Griffin Michael, Gruver Aaron M, Shah Chintan, Wani Qasim, Fahy Darren, Khosla Archit, Kirkup Christian, Borders Daniel, Brosnan-Cashman Jacqueline A, Fulford Angie D, Credille Kelly M, Jayson Christina, Najdawi Fedaa, Gottlieb Klaus
PathAI, Inc., 1325 Boylston Street, Suite 10000, Boston, MA, 02215, USA.
Eli Lilly and Company, Indianapolis, IN, USA.
Sci Rep. 2024 Dec 2;14(1):29883. doi: 10.1038/s41598-024-79570-1.
Histological assessment is essential for the diagnosis and management of celiac disease. Current scoring systems, including modified Marsh (Marsh-Oberhuber) score, lack inter-pathologist agreement. To address this unmet need, we aimed to develop a fully automated, quantitative approach for histology characterisation of celiac disease. Convolutional neural network models were trained using pathologist annotations of hematoxylin and eosin-stained biopsies of celiac disease mucosa and normal duodenum to identify cells, tissue and artifact regions. Biopsies of duodenal mucosa of varying celiac disease severity, and normal duodenum were collected from a large central laboratory. Celiac disease slides (N = 318) were split into training (n = 230; 72.3%), validation (n = 60; 18.9%) and test (n = 28; 8.8%) datasets. Normal duodenum slides (N = 58) were similarly divided into training (n = 40; 69.0%), validation (n = 12; 20.7%) and test (n = 6; 10.3%) datasets. Human interpretable features were extracted and the strength of their correlation with Marsh scores were calculated using Spearman rank correlations. Our model identified cells, tissue regions and artifacts, including distinguishing intraepithelial lymphocytes and differentiating villous epithelium from crypt epithelium. Proportional area measurements representing villous atrophy negatively correlated with Marsh scores (r = - 0.79), while measurements indicative of crypt hyperplasia positively correlated (r = 0.71). Furthermore, features distinguishing celiac disease from normal duodenum were identified. Our novel model provides an explainable and fully automated approach for histology characterisation of celiac disease that correlates with modified Marsh scores, potentially facilitating diagnosis, prognosis, clinical trials and treatment response monitoring.

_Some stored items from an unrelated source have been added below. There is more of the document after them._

(** With [side = "both"], every decomposition of the sample state after
    one update is naive or fully populated, updates return, and the
    moment [query] reads for the factored matrix is the mean of its two
    reconstructions. *)
Lemma invalid_side_populates_both_witness :
  ("both" <> "left" /\ "both" <> "right" /\ "both" <> "auto")%string
  /\ (exists st0, init_fn (cfg false "both") params = Ok st0)
  /\ Forall (fun d => variant d = VNaive
                      \/ variant d = VFactored true true true true)
            (decomposition (state1 false "both"))
  /\ (exists u st', update_fn (cfg false "both") grads (state1 false "both")
                    = Ok (u, st'))
  /\ exists out o f Dl Pl Dr Pr,
      query (cfg false "both") grads (state1 false "both") = Ok out
      /\ nth_error out 0 = Some o
      /\ nth_error (decomposition (state1 false "both")) 0
         = Some (TwoSideRandomDecomposition f)
      /\ l_data f = Some Dl /\ l_proj f = Some Pl
      /\ r_data f = Some Dr /\ r_proj f = Some Pr
      /\ o = divs ((Dr @@ proj_value Pr 1 2 +: proj_value Pl 3 1 @@ Dl)^T)%tensor
                  (rnat 2).
Proof.
  assert (Hl : "both"%string <> "left"%string) by discriminate.
  assert (Hr : "both"%string <> "right"%string) by discriminate.
  assert (Ha : "both"%string <> "auto"%string) by discriminate.
  split; [repeat split; assumption |].
  destruct (invalid_side_populates_both (cfg false "both") Hl Hr Ha params)
    as [Hinit Hreach].
  split; [exact (Hinit 1 eq_refl) |].
  destruct (Hreach (state1 false "both") (reachable_state1 false "both"))
    as [Hvar Hstep].
  split; [exact Hvar |].
  destruct (Hstep grads fits_sample) as [Hu (out & Hq & Hlen & Hleaf)].
  split; [exact Hu |].
  destruct out as [| o out]; [discriminate Hlen |].
  destruct (nth_error (decomposition (state1 false "both")) 0) as [[x | f] |] eqn:E;
    try (vm_compute in E; discriminate).
  destruct (Hleaf 0 (zeros [2; 3]) _ o eq_refl E eq_refl)
    as (ind & outd & t & Dl & Pl & Dr & Pr & Hshape & Htau & HDl & HPl & HDr & HPr & Ho).
  inversion Hshape; subst ind outd. inversion Htau; subst t.
  exists (o :: out), o, f, Dl, Pl, Dr, Pr.
  repeat (split; [assumption || reflexivity |]). exact Ho.
Defined.

(** In materialized mode the first update draws its sub-keys from the key
    [init_fn] used, so the refresh at count 0 generates every projection
    again from the key and the shape it was generated from; [random_generate]
    being a function of the two here, the stored projections of the
    sample state are the same after it. *)
Example first_refresh_repeats_projection :
  map projections (decomposition (state1 false "auto"))
  = map projections (decomposition (state0 false "auto")).
Proof. vm_compute. reflexivity. Qed.

(** With [kappa = 0] every step is a refresh: the second update, at
    count 1, stores another projection. *)
Example kappa_zero_refreshes_every_step :
  exists st0 u1 st1 u2 st2,
    init_fn cfg_kappa_zero params = Ok st0
    /\ update_fn cfg_kappa_zero grads st0 = Ok (u1, st1)
    /\ update_fn cfg_kappa_zero grads st1 = Ok (u2, st2)
    /\ count st1 = 1%Z
    /\ map projections (decomposition st1) <> map projections (decomposition st2).
Proof.
  do 5 eexists.
  split; [vm_compute; reflexivity |].
  split; [vm_compute; reflexivity |].
  split; [vm_compute; reflexivity |].
  split; [reflexivity |].
  intros E. vm_compute in E. discriminate E.
Qed.

(** [jnp.mod] with the divisor 0, and with the sign of the divisor. *)
Example jnp_mod_values :
  jnp_mod 5 0 = 0%Z /\ jnp_mod 0 0 = 0%Z /\ jnp_mod 5 2 = 1%Z
  /\ jnp_mod 4 2 = 0%Z /\ jnp_mod (-1) 2 = 1%Z.
Proof. repeat split. Qed.
(** * NeerVaani: schemas and view components

    A shallow embedding of the parts of the NeerVaani web client that carry
    its behaviour:

    - [src/ai/schemas/post-harvest-schemas.ts]: the zod schemas of the
      post-harvest flow;
    - the conversational chat component ([ConversationalAgent]);
    - [src/components/dashboard/current-crop-agent.tsx] ([CurrentCropAgent]);
    - [src/components/neerhub/market-analysis-card.tsx] ([MarketAnalysisTool]).

    JavaScript values are modelled by the type [json]; objects are finite maps
    from property names to values.  Event handlers are written in a small
    language of handler programs ([prog]) whose constructors are the effects
    the handlers perform: React state updates, toasts and console output,
    awaited calls of the flow clients, and the browser's audio elements.  The
    same handler text is given two readings: [run], which stops at an [await]
    and parks the continuation until the call resolves, and [exec], which runs
    a handler to completion against a given answer of the remote side. *)

From stdpp Require Import gmap strings list fin_maps.
From Stdlib Require Import ZArith Ascii.

#[local] Set Warnings "-register-all,-clear-no-such-hyp".
#[local] Open Scope string_scope.
#[local] Open Scope list_scope.

(** ** JavaScript strings *)

Module Js.

(** Strings are sequences of code units below 256.  [is_whitespace] is the
    set that [String.prototype.trim] strips (ECMAScript WhiteSpace and
    LineTerminator), restricted to that range: TAB, LF, VT, FF, CR, SP and
    NBSP. *)
Definition is_whitespace (c : ascii) : bool :=
  match nat_of_ascii c with
  | 9 | 10 | 11 | 12 | 13 | 32 | 160 => true
  | _ => false
  end.

Fixpoint trimStart (s : string) : string :=
  match s with
  | EmptyString => EmptyString
  | String c r => if is_whitespace c then trimStart r else s
  end.

Fixpoint trimEnd (s : string) : string :=
  match s with
  | EmptyString => EmptyString
  | String c r =>
      match trimEnd r with
      | EmptyString => if is_whitespace c then EmptyString else String c EmptyString
      | r' => String c r'
      end
  end.

(** [s.trim()] *)
Definition trim (s : string) : string := trimEnd (trimStart s).

(** Truthiness of a string: only the empty string is falsy. *)
Definition truthy (s : string) : bool :=
  match s with EmptyString => false | String _ _ => true end.

(** [s.split(' ')[0]]: the part of [s] before its first space. *)
Fixpoint first_word (s : string) : string :=
  match s with
  | EmptyString => EmptyString
  | String c r => if Ascii.eqb c " " then EmptyString else String c (first_word r)
  end.

(** [l.slice(0, -1)]: all elements but the last. *)
Definition slice_0_m1 {A} (l : list A) : list A := take (List.length l - 1) l.

End Js.

(** ** JavaScript values *)

Inductive json : Type :=
| JUndefined
| JNull
| JBool (b : bool)
| JNum (n : Z)
| JStr (s : string)
| JArr (l : list json)
| JObj (m : gmap string json).

(** [data[key]]: reading an absent property gives [undefined]. *)
Definition get (m : gmap string json) (k : string) : json :=
  default JUndefined (m !! k).

(** [key in data] *)
Definition has_key (m : gmap string json) (k : string) : bool :=
  match m !! k with Some _ => true | None => false end.

Definition is_undefined (v : json) : bool :=
  match v with JUndefined => true | _ => false end.

(** ** The zod combinators used by the schemas

    [z.string()], [z.string().min(n, message)], [.optional()] and
    [z.object({...})] (in its default mode, which drops unknown keys).
    [.describe(...)] only attaches documentation to a schema and is left out. *)

Module Zod.

Inductive check := Min (n : nat) (message : string).

Inductive schema :=
| ZString (checks : list check)
| ZOptional (inner : schema)
| ZObject (shape : list (string * schema)).

Definition z_string : schema := ZString [].

Record issue := Issue { code : string; path : list string; message : string }.

(** The outcome of [safeParse]: the parsed value, or the list of issues of a
    [ZodError].  There is no outcome that carries both. *)
Inductive result := Ok (v : json) | Err (issues : list issue).

(** zod's name of the type of a value, as used in its messages. *)
Definition parsedType (v : json) : string :=
  match v with
  | JUndefined => "undefined"
  | JNull => "null"
  | JBool _ => "boolean"
  | JNum _ => "number"
  | JStr _ => "string"
  | JArr _ => "array"
  | JObj _ => "object"
  end.

Definition invalid_type (p : list string) (expected : string) (v : json) : issue :=
  Issue "invalid_type" p
    (if is_undefined v then "Required"
     else "Expected " +:+ expected +:+ ", received " +:+ parsedType v).

Definition run_check (p : list string) (s : string) (c : check) : list issue :=
  match c with
  | Min n msg => if Nat.ltb (String.length s) n then [Issue "too_small" p msg] else []
  end.
(** X2.  After a successful [initialize] on a fresh manager,
    [getAllowedTables] (and with it the [list_tables] tool) lists exactly
    the tables whose variable is set and non-empty, in the order of
    [TABLE_CONFIGS], and [getTableCount] is their number; no call is
    made. *)
Theorem list_tables_after_initialize (env : Env) (remote_tr : list Call) :
  init_result (initialize env newAllowListManager) = Ok tt ->
  let m := init_manager (initialize env newAllowListManager) in
  let configured :=
    filter (fun c => negb (isMissing (env (envKey c)))) TABLE_CONFIGS in
  exists tables,
    getAllowedTables m = Ok tables
    /\ map ti_name tables = map name configured
    /\ getTableCount m = List.length configured
    /\ catching (handleListTables m) remote_tr
       = (Success (DTables tables) None, remote_tr).
Proof.
  intros Hok. cbv zeta. revert Hok.
  unfold initialize. cbn [initialized newAllowListManager tableMap].
  destruct (registerTables env TABLE_CONFIGS [] [] []) as [[r tm] log] eqn:E.
  destruct r as [missing|e]; [|discriminate].
  destruct tm as [|b tm]; [discriminate|]. intros _.
  cbn [init_manager].
  pose proof (registerTables_keys env TABLE_CONFIGS [] [] [] _ _ _
                TABLE_CONFIGS_names_NoDup E) as Hkeys.
  cbn [map app] in Hkeys.
  assert (Hinfo : Forall (fun kv => ti_name (snd kv) = fst kv) (b :: tm)).
  { eapply registerTables_names; [|exact E]. constructor. }
  exists (map snd (b :: tm)).
  split; [reflexivity|]. split.
  - rewrite <- Hkeys. rewrite map_map.
    change (fst b :: map fst tm) with (map fst (b :: tm)).
    now apply map_ext_Forall.
  - split.
    + unfold getTableCount. cbn [tableMap].
      rewrite <- (length_map fst (b :: tm)).
      change (map fst (b :: tm)) with (fst b :: map fst tm).
      rewrite Hkeys. now rewrite length_map.
    + reflexivity.
Qed.

Lemma list_tables_after_initialize_witness :
  exists tables,
    getAllowedTables demoAllowList = Ok tables
    /\ map ti_name tables
       = [ "manufacturing_orders"; "mo_parts_usage"; "finished_goods";
           "fg_parts_mapping"; "parts" ].
Proof.
  destruct (list_tables_after_initialize demoEnv [] eq_refl)
    as [tables [Hget [Hnames _]]].
  exists tables. split; [exact Hget | exact Hnames].
Defined.

(** X3.  A manager that was never initialized, or that a failed
    [initialize] left behind, serves nothing: [isTableAllowed] throws,
    every operation of the table service throws the same
    not-initialized error for any table name, known or not, without any
    outbound call, and the tool handlers report it as [INTERNAL_ERROR]. *)
Theorem uninitialized_manager_serves_nothing
    (stringifyLength : list BaserowRecord -> Z) (al : AllowListManager)
    (remote : Remote) (tableName : string) (filters : option JSObject)
    (page size : option Z) (recordId : Z) (data : JSObject) (tr : list Call) :
  (al = newAllowListManager
   \/ exists env,
        al = init_manager (initialize env newAllowListManager)
        /\ isThrow (init_result (initialize env newAllowListManager)) = true) ->
  let notReady := GenericError "AllowListManager not initialized" in
  isTableAllowed al tableName = Throw notReady
  /\ TablesService.readRecords al remote tableName filters page size tr
     = (Throw notReady, tr)
  /\ TablesService.getRecord al remote tableName recordId tr = (Throw notReady, tr)
  /\ TablesService.createRecord al remote tableName data tr = (Throw notReady, tr)
  /\ TablesService.updateRecord al remote tableName recordId data tr
     = (Throw notReady, tr)
  /\ TablesService.deleteRecord al remote tableName recordId tr
     = (Throw notReady, tr)
  /\ TablesService.listAllowedTables al = Throw notReady
  /\ catching (handleRead stringifyLength al remote tableName filters page size) tr
     = (ErrorResponse "INTERNAL_ERROR" "AllowListManager not initialized" None, tr).
Proof.
  intros Hal notReady.
  assert (Hinit : initialized al = false).
  { destruct Hal as [->|[env [-> Hthrow]]]; [reflexivity|].
    revert Hthrow. unfold initialize.
    cbn [initialized newAllowListManager tableMap].
    destruct (registerTables env TABLE_CONFIGS [] [] []) as [[r tm] log].
    destruct r as [missing|e]; [|reflexivity].
    destruct tm; [reflexivity | discriminate]. }
  assert (Hallowed : isTableAllowed al tableName = Throw notReady).
  { unfold isTableAllowed. now rewrite Hinit. }
  split; [exact Hallowed|].
  unfold catching, handleRead, TablesService.readRecords, TablesService.getRecord,
    TablesService.createRecord, TablesService.updateRecord,
    TablesService.deleteRecord, TablesService.listAllowedTables,
    getAllowedTables, TablesService.validateAndGetTableId, bind, lift.
  rewrite Hallowed, Hinit. repeat split.
Qed.

Lemma uninitialized_manager_serves_nothing_witness :
  TablesService.readRecords
    (init_manager (initialize (envWith "TABLE_ID_PARTS" "abc") newAllowListManager))
    demoRemote "parts" None None None []
  = (Throw (GenericError "AllowListManager not initialized"), []).
Proof.
  apply (uninitialized_manager_serves_nothing (fun _ => 0)
           (init_manager (initialize (envWith "TABLE_ID_PARTS" "abc")
                            newAllowListManager))
           demoRemote "parts" None None None 1 [] []).
  right. exists (envWith "TABLE_ID_PARTS" "abc"). split; reflexivity.
Defined.

(** X4.  [initialize] runs once: after a successful initialization, a
    further call succeeds, logs a single warning and leaves the manager as
    it is, whatever the environment holds by then, so no table becomes or
    ceases to be reachable. *)
Theorem initialize_twice (env1 env2 : Env) :
  init_result (initialize env1 newAllowListManager) = Ok tt ->
  let m := init_manager (initialize env1 newAllowListManager) in
  init_result (initialize env2 m) = Ok tt
  /\ init_manager (initialize env2 m) = m
  /\ init_log (initialize env2 m) = [(LWarn, "AllowListManager already initialized")]
  /\ forall tableName,
       isTableAllowed (init_manager (initialize env2 m)) tableName
       = isTableAllowed m tableName.
Proof.
  intros Hok. cbv zeta.
  assert (Hinit : initialized (init_manager (initialize env1 newAllowListManager))
                  = true).
  { revert Hok. unfold initialize.
    cbn [initialized newAllowListManager tableMap].
    destruct (registerTables env1 TABLE_CONFIGS [] [] []) as [[r tm] log].
    destruct r as [missing|e]; [|discriminate].
    destruct tm; [discriminate | reflexivity]. }
  assert (Hagain : initialize env2 (init_manager (initialize env1 newAllowListManager))
                   = mkInitOutcome (Ok tt)
                       (init_manager (initialize env1 newAllowListManager))
                       [(LWarn, "AllowListManager already initialized")]).
  { unfold initialize at 1. now rewrite Hinit. }
  rewrite Hagain. repeat split.
Qed.

Lemma initialize_twice_witness :
  init_manager (initialize (envWith "TABLE_ID_PARTS" "5") demoAllowList)
  = demoAllowList.
Proof.
  apply (initialize_twice demoEnv (envWith "TABLE_ID_PARTS" "5")).
  reflexivity.
Defined.

(** ** The table service and the client, continued *)

(** X5.  On a table that validates, each primitive of the table service
    issues exactly one outbound call, whatever the store replies: a GET on
    the table's rows for [readRecords], a GET on the row for [getRecord],
    a POST on the rows carrying the data for [createRecord], a PATCH on
    the row carrying the data for [updateRecord] and a DELETE on the row
    for [deleteRecord]. *)
Theorem service_primitive_issues_one_call (al : AllowListManager)
    (remote : Remote) (tableName : string) (tableId : Z)
    (filters : option JSObject) (page size : option Z) (recordId : Z)
    (data : JSObject) (tr : list Call) :
  TablesService.validateAndGetTableId al tableName = Ok tableId ->
  issued tr (snd (TablesService.readRecords al remote tableName filters page size tr))
  = [mkCall GET (rowsPath tableId) (buildListUrl filters page size) None]
  /\ issued tr (snd (TablesService.getRecord al remote tableName recordId tr))
     = [mkCall GET (rowPath tableId recordId) [("user_field_names", "true")] None]
  /\ issued tr (snd (TablesService.createRecord al remote tableName data tr))
     = [mkCall POST (rowsPath tableId) [("user_field_names", "true")] (Some data)]
  /\ issued tr (snd (TablesService.updateRecord al remote tableName recordId data tr))
     = [mkCall PATCH (rowPath tableId recordId) [("user_field_names", "true")]
          (Some data)]
  /\ issued tr (snd (TablesService.deleteRecord al remote tableName recordId tr))
     = [mkCall DELETE (rowPath tableId recordId) [] None].
Proof.
  intros Hv.
  unfold TablesService.readRecords, TablesService.getRecord,
    TablesService.createRecord, TablesService.updateRecord,
    TablesService.deleteRecord, bind, lift.
  rewrite Hv.
  unfold BaserowClient.listRecords, BaserowClient.getRecord,
    BaserowClient.createRecord, BaserowClient.updateRecord,
    BaserowClient.deleteRecord, request, push. cbn [snd].
  repeat split; apply issued_app.
Qed.

Lemma service_primitive_issues_one_call_witness :
  issued [] (snd (TablesService.deleteRecord demoAllowList (failingRemote 500)
                    "parts" 9 []))
  = [mkCall DELETE (rowPath 744797 9) [] None].
Proof.
  apply (service_primitive_issues_one_call demoAllowList (failingRemote 500)
           "parts" 744797 None None None 9 [] []).
  reflexivity.
Defined.

(** X6.  What a creation is answered with, on a table that validates,
    by the outcome of its one call.  A reply with a non-2xx status whose
    body was read is answered with code [BASEROW_API_ERROR] and the status
    code and response body in the details.  A reply whose body is
    announced as JSON and does not parse is answered with code
    [CONNECTION_ERROR], its message naming the parser's complaint, and no
    details, whatever its status: the body is read before the status is
    looked at, inside the same [try] as the [fetch].  The absence of a
    reply is answered with [CONNECTION_ERROR] naming the cause.  A 2xx
    reply whose body was read is answered with success and the record the
    store returned. *)
Theorem create_failure_modes_kept_apart (al : AllowListManager)
    (remote : Remote) (table : string) (tableId : Z) (data : JSObject)
    (tr : list Call) :
  TablesService.validateAndGetTableId al table = Ok tableId ->
  let call := mkCall POST (rowsPath tableId) [("user_field_names", "true")]
                (Some data) in
  let answer := fst (catching (handleCreate al remote table data) tr) in
  (forall statusCode statusText responseText responseBody,
     recordReply remote tr call
     = Status statusCode statusText responseText responseBody ->
     answer = ErrorResponse "BASEROW_API_ERROR"
                ("Baserow API returned " ++ numberToString statusCode ++ ": "
                 ++ statusText)
                (Some (VObj [("statusCode", VNum statusCode);
                             ("response", responseBody)])))
  /\ (forall statusCode responseText cause,
        recordReply remote tr call = Unreadable statusCode responseText cause ->
        answer = ErrorResponse "CONNECTION_ERROR"
                   ("Failed to connect to Baserow API: " ++ cause) None)
  /\ (forall cause,
        recordReply remote tr call = Failed cause ->
        answer = ErrorResponse "CONNECTION_ERROR"
                   ("Failed to connect to Baserow API: " ++ cause) None)
  /\ (forall record,
        recordReply remote tr call = Replied record ->
        answer = Success (DRecord record) None).
Proof.
  intros Hv. cbv zeta.
  unfold catching, handleCreate, TablesService.createRecord, bind, lift.
  rewrite Hv. unfold BaserowClient.createRecord, request.
  repeat split; intros; rewrite H; reflexivity.
Qed.
(** How many leading entries of [pattern] the tokens from [pos] on fit. *)
Fixpoint matched_prefix (pattern : list (string * option string))
  (tokens : list token) (pos : nat) : nat :=
  match pattern with
  | [] => 0
  | expected :: pattern' =>
      if fits expected (peek_at tokens pos)
      then S (matched_prefix pattern' tokens (pos + 1))
      else 0
  end.

(** [ensures r Q]: the call returned normally with [Q], or raised
    [SyntaxError]; it neither ran out of budget nor raised anything else. *)
Definition ensures {A} (r : result A) (Q : A -> nat -> Prop) : Prop :=
  match r with
  | Ok a pos => Q a pos
  | Raise (SyntaxError _) => True
  | Raise IndexError => False
  | OutOfFuel => False
  end.

(** [extends m m']: where [m] finishes, [m'] gives the same result. *)
Definition extends {A} (m m' : M A) : Prop :=
  forall pos, m pos <> OutOfFuel -> m' pos = m pos.

End Spec.

(** ** Vocabulary of the further properties *)
Module Shape.
Import Re Scanner Parser.

(** The messages that the rules raise as they stand in the source. *)
Definition fixed_messages : list string :=
  ["Missing block after main()"; "Missing closing parenthesis";
   "Missing '(' after if"; "Missing ')' after if condition";
   "Missing block after if"; "Missing block after else";
   "Missing '(' after while"; "Missing ')' after while condition";
   "Missing block after while";
   "Missing '(' after for"; "Missing ')' after for loop";
   "Missing block after for"; "Missing ';' after return"].
Lemma names_for_prefix vals : ∀ self,
  same_prefix self (names_for self vals).1.
Proof.
  induction vals as [|v vals IH]; intros self; [done|]. simpl.
  pose proof (name_for_prefix self (value_of v) None) as Hp.
  destruct (_get_variable_name_for self (value_of v) None) as [self1 name].
  specialize (IH self1). destruct (names_for self1 vals) as [self2 names].
  unfold same_prefix in *. simpl in *. congruence.
Qed.

Lemma get_call_result_var_ssa_prefix res_uses : ∀ self,
  same_prefix self (get_call_result_var_ssa self res_uses).1.
Proof.
  induction res_uses as [|u res_uses IH]; intros self; [done|].
  destruct u; simpl; try apply IH.
  pose proof (name_for_prefix self (value_of destination) None) as Hp.
  by destruct (_get_variable_name_for self (value_of destination) None).
Qed.

Lemma print_call_args_sound args : ∀ self idx,
  sound (same_prefix self) (print_call_args attr_str self idx args).
Proof.
  induction args as [|arg args IH]; intros self idx.
  { by apply sound_ret. }
  rewrite print_call_args_cons.
  eapply sound_bind with (Q := λ _, True).
  { case_decide; [apply sound_print|by apply sound_ret]. }
  intros _ _. eapply sound_bind; [apply print_owner_sound|].
  intros self1 Hself1. eapply sound_weaken; [apply IH|].
  unfold same_prefix in *. congruence.
Qed.

Lemma print_call_results_sound results : ∀ self idx,
  sound (same_prefix self) (print_call_results uses self idx results).
Proof.
  induction results as [|res results IH]; intros self idx.
  { by apply sound_ret. }
  simpl. eapply sound_bind with (Q := λ _, True).
  { case_decide; [apply sound_print|by apply sound_ret]. }
  intros _ _.
  pose proof (get_call_result_var_ssa_prefix (uses res) self) as Hp.
  destruct (get_call_result_var_ssa self (uses res)) as [self1 name].
  eapply sound_bind with (Q := λ _, True).
  { destruct name; [apply sound_print|by apply sound_lift]. }
  intros _ _. eapply sound_weaken; [apply IH|].
  unfold same_prefix in *. simpl in *. congruence.
Qed.
(** C3: when the destination directory already exists, as the script
    sees it after changing to the build root, the run ends with an
    exception and exit status 1, no child process has been started and the
    file system is untouched. *)
Theorem existing_destination_fails_before_build
    (environ : gmap string string) (args : Namespace) (w : world) :
  (forall top root,
     environ !! "ANDROID_BUILD_TOP" = Some top ->
     resolve (w_fs w) (w_cwd w) top = inr root ->
     present (w_fs w) root (directory args) = true) ->
  exists e w',
    main spawn environ args w = (inl e, w')
    /\ exit_code (fst (main spawn environ args w)) = 1%Z
    /\ w_trace w' = w_trace w
    /\ w_fs w' = w_fs w.
Proof.
  intros Hex.
  enough (exists e w', main spawn environ args w = (inl e, w')
                       /\ w_trace w' = w_trace w /\ w_fs w' = w_fs w)
    as (e & w' & Hm & Htr & Hfs).
  { exists e, w'. by rewrite Hm. }
  unfold main.
  destruct (environ !! "ANDROID_BUILD_TOP") as [top|] eqn:Ht;
    [|by eexists _, _].
  destruct (String.eqb top ""); [by eexists _, _|].
  unfold bind at 1.
  destruct (chdir top w) as [[e|[]] w1] eqn:Hc.
  { apply chdir_err in Hc as ->. by eexists _, _. }
  apply chdir_ok in Hc as (root & Hroot & _ & ->).
  specialize (Hex top root eq_refl Hroot).
  unfold bind, path_exists, get_cwd, get_fs, ret. simpl.
  rewrite Hex. by eexists _, _.
Qed.
(** The text of an integer is never blank. *)
Lemma Number_toString_not_blank n : truthy (trim (Number_toString n)) = true.
Proof.
  assert (forall s, parseInt s <> NaN -> truthy (trim s) = true) as H.
  { intros s Hs. unfold trim.
    destruct (trimStart s) as [|c r] eqn:E.
    - exfalso. apply Hs. unfold parseInt. rewrite E. reflexivity.
    - simpl. destruct (trimEnd r); [|reflexivity].
      destruct (isWhiteSpace c) eqn:Ec; [|reflexivity].
      exfalso.
      assert (forall s0 c0 r0, trimStart s0 = String c0 r0 ->
                               isWhiteSpace c0 = false) as Hts.
      { induction s0 as [|c1 s1 IH]; intros c0 r0 H0; simpl in H0;
          [discriminate|].
        destruct (isWhiteSpace c1) eqn:E1; [eauto|].
        injection H0 as <- _. exact E1. }
      rewrite (Hts _ _ _ E) in Ec. discriminate. }
  apply H. rewrite parseInt_Number_toString. discriminate.
Qed.

(* ====================================================================== *)
(** ** Clicking and typing, compliments *)

(** X9.  Submitting the decimal text of an integer changes the game exactly as a
    click on that integer does, with the same use of the oracle; the two
    differ only in the timeout they leave, which for the form also clears the
    field. *)
Theorem typed_numeral_like_click w n t :
  typedAnswer (game w) = Number_toString n ->
  option_map (fun r => (game (fst r), snd r)) (handleTypedAnswerSubmit w t)
  = option_map (fun r => (game (fst r), snd r)) (handleAnswer w n t)
  /\
  (isAnswered (game w) = false ->
   option_map (fun r => timers (fst r)) (handleTypedAnswerSubmit w t)
   = option_map (fun r => timers w ++ [mkTimer true (game w)])
                (handleAnswer w n t)).
Proof.
  intros Ht. unfold handleTypedAnswerSubmit, handleAnswer.
  rewrite Ht, Number_toString_not_blank, parseInt_Number_toString.
  destruct (isAnswered (game w)); simpl.
  - split; [reflexivity | discriminate].
  - unfold bind.
    destruct (evaluate (game w) (Int n) (setIsAnswered true (game w)) t)
      as [[g1 t1]|]; split; reflexivity.
Qed.

Lemma index_in_range {A} (arr : list A) i t :
  0 <= i < len arr -> exists v, index arr i t = Some (v, t) /\ In v arr.
Proof.
  intros [H0 H1]. unfold index, len in *.
  assert ((i <? 0) = false) as -> by (apply Z.ltb_ge; lia).
  destruct (nth_error arr (Z.to_nat i)) as [v|] eqn:E.
  - exists v. split; [reflexivity|]. eapply nth_error_In; eassumption.
  - apply nth_error_None in E. lia.
Qed.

组织学评估对于乳糜泻的诊断和管理至关重要。当前的评分系统,包括改良的马什(马什 - 奥伯胡伯)评分,缺乏病理学家之间的一致性。为了满足这一未被满足的需求,我们旨在开发一种用于乳糜泻组织学特征描述的全自动定量方法。使用病理学家对乳糜泻黏膜和正常十二指肠苏木精和伊红染色活检的注释来训练卷积神经网络模型,以识别细胞、组织和伪像区域。从一个大型中央实验室收集了不同乳糜泻严重程度的十二指肠黏膜活检以及正常十二指肠活检。乳糜泻切片(N = 318)被分为训练集(n = 230;72.3%)、验证集(n = 60;18.9%)和测试集(n = 28;8.8%)。正常十二指肠切片(N = 58)也同样分为训练集(n = 40;69.0%)、验证集(n = 12;20.7%)和测试集(n = 6;10.3%)。提取了人类可解释的特征,并使用斯皮尔曼等级相关性计算它们与马什评分的相关强度。我们的模型识别出了细胞、组织区域和伪像,包括区分上皮内淋巴细胞以及区分绒毛上皮和隐窝上皮。代表绒毛萎缩的比例面积测量值与马什评分呈负相关(r = -0.79),而指示隐窝增生的测量值呈正相关(r = 0.71)。此外,还识别出了区分乳糜泻和正常十二指肠的特征。我们的新模型为乳糜泻的组织学特征描述提供了一种可解释的全自动方法,该方法与改良的马什评分相关,可能有助于诊断、预后、临床试验和治疗反应监测。